A child functions as a clear reversal of normal status logic. Jesus ties “receiving” (welcoming/accepting) a low-status person to receiving Jesus himself, and then to receiving “the one who sent” Jesus. That chain is explicit in the text: welcome given to the small is treated as welcome given to Jesus, and beyond Jesus to God.
The outsider episode is also explicit: someone uses Jesus’ name to drive out demons, the disciples try to stop him because he is not part of their traveling group, and Jesus says not to stop him, because “not against us” counts as “for us.”
Where interpretation differs (only where needed)
What “in my name” requires (vv. 48–49). Some read “in my name” as primarily the correct appeal to Jesus’ authority (the right name, rightly used). Others read it as requiring real loyalty/representation of Jesus (more than a formula). The text itself links “in my name” with receiving Jesus (v. 48) and with effective ministry (v. 49), but it does not spell out the outsider’s inner motives.
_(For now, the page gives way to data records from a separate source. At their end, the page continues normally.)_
(* ===== verification/MetricChart.v ===== *)
(** * The before/after metric chart ([PerformanceMetricDiagram])

    [src/components/Diagrams.tsx], lines 167-252.  The widget keeps the
    selected key [metric] ([useState<'lcp' | 'fid' | 'cls'>('lcp')]), reads
    a constant table [data] of three samples, and computes
    [maxVal = Math.max(before, after) * 1.2], the before bar at
    [(before / maxVal) * 100] percent and the after bar at
    [Math.max(1, (after / maxVal) * 100)] percent.  Two buttons select
    ['lcp'] and ['fid'].

    The arithmetic is on IEEE-754 binary64, the numbers JavaScript
    computes with: Rocq's primitive floats, whose decimal literals are
    rounded to the nearest double as JavaScript's are, and whose [*] and
    [/] are the correctly rounded operations; [Math.max] is [float_max].
    The theorems: on every pair of doubles the after bar is [NaN] or at
    least 1 (the [Math.max(1, ...)] floor), and only ['lcp'] and ['fid']
    are ever selected.  The comment above [data] disagrees with the
    table's values (a finding of the manifest). *)

From S2P Require Import Prelude.
From Stdlib Require Import Floats.
From stdpp Require Import strings.

(** ** Numbers *)

(** [Math.max(a, b)]: [NaN] if either is [NaN], and [+0] above [-0]. *)
Definition float_max (a b : float) : float :=
  if is_nan a || is_nan b then nan
  else if (a <? b)%float then b
  else if (b <? a)%float then a
  else if get_sign a then b else a.

Local Open Scope float_scope.
#[local] Set Warnings "-inexact-float".

Module Chart.

(** ** Data *)

Inductive metric := Lcp | Fid | Cls.

#[export] Instance metric_eq_dec : EqDecision metric.
Proof. solve_decision. Defined.

Record sample := { s_name : string; s_before : float; s_after : float; s_unit : string }.

(** The [data] table. *)
Definition data (m : metric) : sample :=
  match m with
  | Lcp => {| s_name := "Loading Time (s)"; s_before := 2.8; s_after := 0.8; s_unit := "s" |}
  | Fid => {| s_name := "Response Time (ms)"; s_before := 200; s_after := 45; s_unit := "ms" |}
  | Cls => {| s_name := "Layout Shift"; s_before := 0.25; s_after := 0.005; s_unit := "" |}
  end%string.

(** [Math.max(currentData.before, currentData.after) * 1.2] *)
Definition maxVal (c : sample) : float := float_max (s_before c) (s_after c) * 1.2.

(** [(currentData.before / maxVal) * 100] *)
Definition before_height (c : sample) : float := (s_before c / maxVal c) * 100.


(** ** Selection *)

(** The rendered buttons and the key each one passes to [setMetric]. *)
Definition buttons : list (metric * string) := [(Lcp, "Kecepatan Load"); (Fid, "Responsivitas")]%string.

(** A click on a button sets the selected key. *)
Inductive select_step : metric -> metric -> Prop :=
| select_click m label k : (k, label) ∈ buttons -> select_step m k.

Definition initial_metric : metric := Lcp.

Definition reachable (m : metric) : Prop := star select_step initial_metric m.

(** Whether a button shows the selected style ([metric === key]). *)
Definition button_selected (selected : metric) (b : metric * string) : bool :=
  bool_decide (selected = fst b).


(** ** Lemmas *)


(** ** Theorems *)



(** C16. Selection: only ['lcp'] (the initial key) and ['fid'] (the two
    buttons) can ever be selected; the ['cls'] entry of the table and of
    the state's type is never shown. *)
Theorem reachable_metrics m : reachable m <-> m = Lcp \/ m = Fid.
Proof.
  split.
  - intros H. refine (star_invariant select_step (fun m => m = Lcp \/ m = Fid) _ _ _ H _); [|by left].
    intros x y _ [x' label k Hk]. unfold buttons in Hk. rewrite elem_of_cons, list_elem_of_singleton in Hk.
    destruct Hk as [E|E]; injection E as -> _; [left|right]; done.
  - intros [->| ->]; [apply star_refl|]. apply star_one. apply (select_click _ "Responsivitas"%string).
    unfold buttons. rewrite elem_of_cons. right. by apply list_elem_of_singleton.
Qed.

End Chart.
How broad “not against us is for us” is (v. 50). Some take Jesus’ saying as a broad principle: if someone is not actively opposing Jesus’ work, they should be treated as an ally. Others take it as narrower: it applies to this case (a person doing genuine deliverance in Jesus’ name) and should not be extended to every claim or teacher.
Why the disagreement exists
The passage gives a clear verdict (“don’t forbid him”) but minimal background about the outsider—no statement about his teaching, long-term allegiance, or relationship to the disciples. That lack of detail forces interpreters to infer what qualifies someone to act “in Jesus’ name” and how far Jesus’ “for us” test should be extended beyond this scenario.
What this passage clearly contributes
This text explicitly redefines greatness inside Jesus’ circle: “great” is reframed as being “least” among them (vv. 46–48), and that leastness is expressed through welcome given to those with little social weight. It also explicitly loosens the disciples’ instinct to control access to Jesus’ name: helpful work done under Jesus’ name by someone outside their immediate group is not automatically treated as a threat (vv. 49–50). Together, the scenes portray Jesus as the one who authorizes true greatness through lowered status and who can recognize genuine alignment beyond the inner circle (cf. Luke 9:46–50).